BEGIN INPUT DATA

(* ===== verification/Layout.v ===== *)
(** The module-level start-up of src/spacex_dash_app.py: the loader
    (lines 10-12), the Dash application object (line 15) and its layout
    (lines 18-53). The layout is a tree of components; the range slider's
    [marks] are computed when the layout is built, so
    [int(max_payload)] runs at import time and raises on a NaN maximum. *)

From S2P Require Import Prelude PyFloat Frame.

(** A value of a [style] dictionary. *)
Inductive style_value :=
  | SStr (s : string)
  | SInt (z : Z).

(** An entry [{'label': ..., 'value': ...}] of a dropdown's [options]. *)
Record dropdown_option := {
  opt_label : string;
  opt_value : string
}.

(** The Dash components the layout uses, with the properties it sets. *)
Inductive component :=
  | H1 (text : string) (style : list (string * style_value))
  | Dropdown (id : string) (options : list dropdown_option) (value : string)
             (style : list (string * style_value))
  | Br
  | Div (children : list component)
  | Graph (id : string)
  | P (text : string)
  | RangeSlider (id : string) (min max : pyfloat) (step : Z)
                (marks : list (Z * string)) (value : list pyfloat).

(** The ids of a component tree, in document order. *)
Fixpoint component_ids (c : component) : list string :=
  match c with
  | Dropdown id _ _ _ | Graph id | RangeSlider id _ _ _ _ _ => [id]
  | Div cs => (fix go (cs : list component) : list string :=
                 match cs with
                 | [] => []
                 | c :: cs' => component_ids c ++ go cs'
                 end) cs
  | H1 _ _ | Br | P _ => []
  end.

(** The dropdown's [options] (lines 24-30). *)
Definition site_options : list dropdown_option :=
  [ {| opt_label := "All Sites"; opt_value := "ALL" |};
    {| opt_label := "CCAFS LC-40"; opt_value := "CCAFS LC-40" |};
    {| opt_label := "VAFB SLC-4E"; opt_value := "VAFB SLC-4E" |};
    {| opt_label := "KSC LC-39A"; opt_value := "KSC LC-39A" |};
    {| opt_label := "CCAFS SLC-40"; opt_value := "CCAFS SLC-40" |} ].

(** [{i: str(i) for i in range(0, int(max_payload), 5000)}] (line 47). *)
Definition slider_marks (max_payload : pyfloat) : result (list (Z * string)) :=
  top <-? py_int max_payload ;;
  steps <-? py_range 0 top 5000 ;;
  Ok (map (fun i => (i, py_str_int i)) steps).

(** [app.layout = html.Div(children=[...])] (lines 18-53). *)
Definition app_layout (min_payload max_payload : pyfloat) : result component :=
  marks <-? slider_marks max_payload ;;
  Ok (Div
    [ H1 "SpaceX Launch Records Dashboard"
         [("textAlign", SStr "center"); ("color", SStr "#503D36"); ("font-size", SInt 40)];
      Dropdown "site-dropdown" site_options "ALL" [("width", SStr "50%")];
      Br;
      Div [Graph "success-pie-chart"];
      Br;
      P "Payload range (Kg):";
      RangeSlider "payload-slider" min_payload max_payload 1000 marks
                  [min_payload; max_payload];
      Div [Graph "success-payload-scatter-chart"] ]).

(** What the module has built once its top level has run. *)
Record app_start := {
  spacex_df : list launch_record;
  max_payload : pyfloat;
  min_payload : pyfloat;
  layout : component
}.

(** Lines 10-53 in order: the table (the result of [pd.read_csv]), its
    payload maximum and minimum, then the layout. *)
Definition startup (csv_table : list launch_record) : result app_start :=
  let spacex_df := csv_table in
  let max_payload := series_max (payload_column spacex_df) in
  let min_payload := series_min (payload_column spacex_df) in
  layout <-? app_layout min_payload max_payload ;;
  Ok {| spacex_df := spacex_df; max_payload := max_payload;
        min_payload := min_payload; layout := layout |}.

(** ** Lemmas *)

Lemma py_int_pos_le (q : Q) (n : Z) :
  py_int (PyNum q) = Ok n -> (0 < n)%Z -> (inject_Z n <= q)%Q.
Proof.
  intros Hn Hpos. destruct (Qlt_le_dec q 0) as [Hneg|Hnn].
  - exfalso. destruct q as [a d]. unfold Qlt in Hneg; simpl in *.
    injection Hn as <-. rewrite <- (Z.opp_involutive a), Z.quot_opp_l in Hpos by lia.
    pose proof (Z.quot_pos (- a) (Zpos d) ltac:(lia) ltac:(lia)). lia.
  - destruct (py_int_nonneg q Hnn) as (i & Hi & _ & Hle & _).
    rewrite Hn in Hi. by injection Hi as ->.
Qed.

Lemma slider_marks_ok mx marks :
  slider_marks mx = Ok marks ->
  exists q top steps, mx = PyNum q /\ py_int (PyNum q) = Ok top /\
    py_range 0 top 5000 = Ok steps /\ marks = map (fun i => (i, py_str_int i)) steps.
Proof.
  unfold slider_marks. destruct mx as [q|]; [|discriminate]. simpl.
  intros H. exists q, (Z.quot (Qnum q) (Zpos (Qden q))).
  unfold py_range in *. simpl in *. eexists. repeat split. by injection H as <-.
Qed.

Lemma app_layout_ok mn mx l :
  app_layout mn mx = Ok l ->
  exists marks, slider_marks mx = Ok marks /\
  l = Div [ H1 "SpaceX Launch Records Dashboard"
              [("textAlign", SStr "center"); ("color", SStr "#503D36"); ("font-size", SInt 40)];
            Dropdown "site-dropdown" site_options "ALL" [("width", SStr "50%")];
            Br; Div [Graph "success-pie-chart"]; Br; P "Payload range (Kg):";
            RangeSlider "payload-slider" mn mx 1000 marks [mn; mx];
            Div [Graph "success-payload-scatter-chart"] ].
Proof.
  unfold app_layout. destruct (slider_marks mx) as [marks|e]; [|discriminate].
  simpl. intros [= <-]. eauto.
Qed.

(** The only exception the start-up raises is [int(NaN)]'s. *)
Lemma startup_raise_inv df e :
  startup df = Raise e -> e = ValueError "cannot convert float NaN to integer".
Proof.
  unfold startup, app_layout, slider_marks.
  destruct (series_max (payload_column df)); simpl; [|congruence]. discriminate.
Qed.

Lemma series_max_all_nan df :
  Forall (fun r => payload_mass r = PyNaN) df -> series_max (payload_column df) = PyNaN.
Proof.
  intros Hall. destruct (series_max_cases (payload_column df)) as [[-> _]|(m & _ & Hm)]; [done|].
  exfalso. unfold payload_column in Hm.
  apply list_elem_of_fmap in Hm as (r & Hr & Hin). rewrite Forall_forall in Hall.
  rewrite Hall in Hr by done. discriminate.
Qed.

(** A start-up that succeeds keeps the table and the payload column's
    bounds, which are numbers with [min_payload <= max_payload]. *)
Lemma startup_ok_bounds df st :
  startup df = Ok st ->
  spacex_df st = df /\ min_payload st = series_min (payload_column df) /\
  max_payload st = series_max (payload_column df) /\
  py_le (min_payload st) (max_payload st) = true.
Proof.
  unfold startup.
  destruct (app_layout (series_min (payload_column df)) (series_max (payload_column df)))
    as [l|e] eqn:Hl; [|discriminate].
  simpl. intros [= <-]. simpl. do 3 (split; [done|]).
  apply app_layout_ok in Hl as (marks & Hm & _). apply slider_marks_ok in Hm as (q & _ & _ & Hq & _).
  destruct (series_max_cases (payload_column df)) as [[Hn _]|(m & Hm & Hin)]; [congruence|].
  apply list_elem_of_fmap in Hin as (r & Hr & Hrin).
  destruct (column_bounds df r m Hrin (eq_sym Hr)) as [Hlo _]. by rewrite Hm.
Qed.

(** One numeric payload is enough for the start-up to succeed. *)
Lemma startup_ok_of_numeric df r q :
  r ∈ df -> payload_mass r = PyNum q -> exists st, startup df = Ok st.
Proof.
  intros Hr Hq. destruct (column_bounds df r q Hr Hq) as [_ Hhi]. unfold startup.
  destruct (series_max (payload_column df)) as [m|]; [|by rewrite py_le_nan_r in Hhi].
  by eexists.
Qed.

(** Every mark's key is below [max_payload], a number. *)
Lemma slider_marks_key_lt (mx : pyfloat) (marks : list (Z * string)) (i : Z) (lbl : string) :
  slider_marks mx = Ok marks -> (i, lbl) ∈ marks -> exists q, mx = PyNum q /\ (inject_Z i < q)%Q.
Proof.
  intros (q & top & steps & -> & Htop & Hsteps & ->)%slider_marks_ok Hin.
  apply list_elem_of_fmap in Hin as (j & [= -> _] & Hj).
  apply (elem_of_py_range 0 top 5000 steps ltac:(lia) Hsteps) in Hj as [[H0 Hlt] _].
  exists q. split; [done|].
  apply Qlt_le_trans with (inject_Z top); [rewrite <- Zlt_Qlt; lia|].
  apply py_int_pos_le; [done|lia].
Qed.

(** ** Properties of the start-up *)

(** C13: every mark of the payload slider is a non-negative multiple of
    5000 strictly below [max_payload], which is then a number. *)
Theorem slider_marks_bounds mx marks :
  slider_marks mx = Ok marks ->
  forall i lbl, (i, lbl) ∈ marks ->
  (0 <= i)%Z /\ (i mod 5000 = 0)%Z /\ exists q, mx = PyNum q /\ (inject_Z i < q)%Q.
Proof.
  intros Hm i lbl Hin.
  destruct (slider_marks_key_lt mx marks i lbl Hm Hin) as (q & -> & Hlt).
  apply slider_marks_ok in Hm as (q' & top & steps & [= <-] & Htop & Hsteps & ->).
  apply list_elem_of_fmap in Hin as (j & [= -> _] & Hj).
  apply (elem_of_py_range 0 top 5000 steps ltac:(lia) Hsteps) in Hj as [[H0 _] (k & Hk & ->)].
  split; [done|split; [rewrite Z.mul_comm, Z.add_0_l; apply Z.mod_mul; lia|]].
  by exists q.
Qed.

(** C19: conversely every non-negative multiple of 5000 below
    [int(max_payload)] has its mark, labelled with its decimal text, and
    there are [ceil(int(max_payload) / 5000)] marks (none when
    [int(max_payload) <= 0]). [range] excludes its stop, so a maximum of
    exactly 10000 gets no mark at 10000. *)
Theorem slider_marks_complete mx marks top :
  slider_marks mx = Ok marks -> py_int mx = Ok top ->
  (forall i, (0 <= i < top)%Z -> (i mod 5000 = 0)%Z -> (i, py_str_int i) ∈ marks) /\
  Z.of_nat (length marks) = Z.max 0 ((top + 4999) / 5000).
Proof.
  intros (q & top' & steps & -> & Htop & Hsteps & ->)%slider_marks_ok Htop2.
  rewrite Htop in Htop2. injection Htop2 as <-. split.
  - intros i Hi Hmod. apply (list_elem_of_fmap_2 (fun i => (i, py_str_int i))).
    apply (elem_of_py_range 0 top' 5000 steps ltac:(lia) Hsteps). split; [lia|].
    exists (i / 5000)%Z. split; [apply Z.div_pos; lia|].
    pose proof (Z.div_mod i 5000 ltac:(lia)). lia.
  - unfold py_range in Hsteps. simpl in Hsteps. injection Hsteps as <-.
    rewrite !length_map, length_seq. unfold range_len. simpl.
    rewrite Z2Nat.id by lia. f_equal. f_equal. lia.
Qed.

(** C9: if no payload of the table is a number (in particular for an
    empty table) the module fails at import: [int(max_payload)] raises. *)
Theorem startup_fails_without_payload df :
  Forall (fun r => payload_mass r = PyNaN) df ->
  startup df = Raise (ValueError "cannot convert float NaN to integer").
Proof.
  intros Hall. unfold startup, app_layout, slider_marks. by rewrite series_max_all_nan.
Qed.

(** C12: as soon as one payload is a number the start-up succeeds; it keeps
    the table, its slider bounds satisfy [min_payload <= max_payload], and
    every numeric payload lies between them. *)
Theorem startup_succeeds df :
  (exists r, r ∈ df /\ payload_mass r <> PyNaN) ->
  exists st, startup df = Ok st /\ spacex_df st = df /\
  py_le (min_payload st) (max_payload st) = true /\
  (forall r q, r ∈ df -> payload_mass r = PyNum q ->
       py_le (min_payload st) (PyNum q) = true /\ py_le (PyNum q) (max_payload st) = true).
Proof.
  intros (r & Hr & Hnum). destruct (payload_mass r) as [q|] eqn:Hq; [|done].
  destruct (startup_ok_of_numeric df r q Hr Hq) as [st Hst].
  destruct (startup_ok_bounds df st Hst) as (Hdf & Hmin & Hmax & Hle).
  exists st. do 3 (split; [done|]).
  intros r' q' Hr' Hq'. rewrite Hmin, Hmax. by apply column_bounds with r'.
Qed.

(** ** Witnesses *)

Lemma slider_marks_bounds_witness :
  slider_marks (PyNum 15600) = Ok [(0, "0"); (5000, "5000"); (10000, "10000"); (15000, "15000")]%Z /\
  (0 <= 5000)%Z /\ (5000 mod 5000 = 0)%Z /\
  exists q, PyNum 15600 = PyNum q /\ (inject_Z 5000 < q)%Q.
Proof.
  assert (H : slider_marks (PyNum 15600) =
              Ok [(0, "0"); (5000, "5000"); (10000, "10000"); (15000, "15000")]%Z)
    by (vm_compute; reflexivity).
  split; [exact H|]. apply (slider_marks_bounds _ _ H 5000 "5000"). right. left.
Defined.

Lemma startup_fails_without_payload_witness :
  Forall (fun r => payload_mass r = PyNaN) [] /\
  startup [] = Raise (ValueError "cannot convert float NaN to integer").
Proof.
  assert (H : Forall (fun r => payload_mass r = PyNaN) []) by constructor.
  split; [exact H|]. apply (startup_fails_without_payload [] H).
Defined.

Lemma startup_succeeds_witness :
  let r := {| launch_site := "A"; payload_mass := PyNum 500; class := 1 |} in
  (exists r', r' ∈ [r] /\ payload_mass r' <> PyNaN) /\
  exists st, startup [r] = Ok st /\ spacex_df st = [r] /\
  py_le (min_payload st) (max_payload st) = true /\
  (forall r' q, r' ∈ [r] -> payload_mass r' = PyNum q ->
       py_le (min_payload st) (PyNum q) = true /\ py_le (PyNum q) (max_payload st) = true).
Proof.
  intros r.
  assert (H : exists r', r' ∈ [r] /\ payload_mass r' <> PyNaN)
    by (exists r; split; [left|discriminate]).
  split; [exact H|]. apply (startup_succeeds [r] H).
Defined.

Lemma slider_marks_complete_witness :
  slider_marks (PyNum 10000) = Ok [(0, "0"); (5000, "5000")]%Z /\
  py_int (PyNum 10000) = Ok 10000%Z /\
  (forall i, (0 <= i < 10000)%Z -> (i mod 5000 = 0)%Z ->
     (i, py_str_int i) ∈ [(0, "0"); (5000, "5000")]%Z) /\
  Z.of_nat (length [(0, "0"); (5000, "5000")]%Z) = Z.max 0 ((10000 + 4999) / 5000).
Proof.
  assert (H1 : slider_marks (PyNum 10000) = Ok [(0, "0"); (5000, "5000")]%Z)
    by (vm_compute; reflexivity).
  assert (H2 : py_int (PyNum 10000) = Ok 10000%Z) by (vm_compute; reflexivity).
  split; [exact H1|split; [exact H2|]]. apply (slider_marks_complete _ _ _ H1 H2).
Defined.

END INPUT DATA

### EXERCISE GOAL
Tally the lines above that include the word "SInt"; answer with the total only.

### ANSWER BOX
3